But I’m going to posit to you that the liberal arts cliché turns out
not to be insulting at all, because the really significant education
in thinking that we’re supposed to get in a place like this isn’t
really about the capacity to think, but rather about the choice of
what to think about. If your total freedom of choice regarding what
to think about seems too obvious to waste time discussing, I’d ask you
to think about fish and water, and to bracket for just a few minutes
your skepticism about the value of the totally obvious.

Here’s another didactic little story. There are these two guys
sitting together in a bar in the remote Alaskan wilderness. One of
the guys is religious, the other is an atheist, and the two are
arguing about the existence of God with that special intensity that
comes after about the fourth beer. And the atheist says: “Look, it’s
not like I don’t have actual reasons for not believing in God. It’s
not like I haven’t ever experimented with the whole God and prayer
thing. Just last month I got caught away from the camp in that
terrible blizzard, and I was totally lost and I couldn’t see a thing,
and it was fifty below, and so I tried it: I fell to my knees in the
snow and cried out ‘Oh, God, if there is a God, I’m lost in this
blizzard, and I’m gonna die if you don’t help me.’” And now, in the
bar, the religious guy looks at the atheist all puzzled.
“Well then you must believe now,” he says, “After all, here you are, alive.”
The atheist just rolls his eyes.
“No, man, all that was was a couple Eskimos happened to come wandering
by and showed me the way back to camp.”

It’s easy to run this story through kind of a standard liberal arts
analysis: the exact same experience can mean two totally different
things to two different people, given those people’s two different
belief templates and two different ways of constructing meaning from
experience.

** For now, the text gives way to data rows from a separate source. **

(** ** One handler and one link *)

(** The world with handler [h] and link [l] replaced. *)
Definition put2 h (x : CNetHandler) l (y : CSockLink) w : NetW :=
  set_items (<[h := x]> (nw_items w)) (set_links (<[l := y]> (nw_links w)) w).
Lemma put2_item h x l y w : item h (put2 h x l y w) = Some x.
Proof. unfold item, put2. nsimpl. apply lookup_insert_eq. Qed.
Lemma put2_link h x l y w : link l (put2 h x l y w) = Some y.
Proof. unfold link, put2. nsimpl. apply lookup_insert_eq. Qed.
Lemma put2_put2 h x x' l y y' w : put2 h x' l y' (put2 h x l y w) = put2 h x' l y' w.
Proof. unfold put2, set_items, set_links. nsimpl. by rewrite !insert_insert_eq. Qed.
Lemma put2_upd_item h x l y f w : upd_item h f (put2 h x l y w) = Some (put2 h (f x) l y w).
Proof.
  unfold upd_item. rewrite put2_item. cbn [mbind option_bind]. f_equal. unfold put2, set_items, set_links. nsimpl.
  by rewrite insert_insert_eq.
Qed.
Lemma put2_upd_link h x l y f w : upd_link l f (put2 h x l y w) = Some (put2 h x l (f y) w).
Proof.
  unfold upd_link. rewrite put2_link. cbn [mbind option_bind]. f_equal. unfold put2, set_items, set_links. nsimpl.
  by rewrite insert_insert_eq.
Qed.
Lemma put2_id h x l y w : item h w = Some x -> link l w = Some y -> put2 h x l y w = w.
Proof.
  unfold item, link, put2. intros Hh Hl. destruct w. cbn in *. unfold set_items, set_links. nsimpl. by rewrite !insert_id.
Qed.

Lemma put2_queues_only h x x' l y y' w : item h w = Some x -> link l w = Some y -> strip_item x' = strip_item x ->
  strip_link y' = strip_link y -> queues_only w (put2 h x' l y' w).
Proof.
  intros Hh Hl Hx Hy. unfold item, link in *. split; unfold put2; nsimpl.
  - by eapply fmap_insert_same.
  - by eapply fmap_insert_same.
  - done.
Qed.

Because we prize tolerance and diversity of belief,
nowhere in our liberal arts analysis do we want to claim that one
guy’s interpretation is true and the other guy’s is false or bad.
Which is fine, except we also never end up talking about just where
these individual templates and beliefs come from. Meaning, where they
come from INSIDE the two guys. As if a person’s most basic
orientation toward the world, and the meaning of his experience were
somehow just hard-wired, like height or shoe-size; or automatically
absorbed from the culture, like language. As if how we construct
meaning were not actually a matter of personal, intentional choice.
Plus, there’s the whole matter of arrogance. The nonreligious guy is
so totally certain in his dismissal of the possibility that the
passing Eskimos had anything to do with his prayer for help. True,
there are plenty of religious people who seem arrogant and certain of
their own interpretations, too. They’re probably even more repulsive
than atheists, at least to most of us. But religious dogmatists’
problem is exactly the same as the story’s unbeliever: blind
certainty, a close-mindedness that amounts to an imprisonment so total
that the prisoner doesn’t even know he’s locked up.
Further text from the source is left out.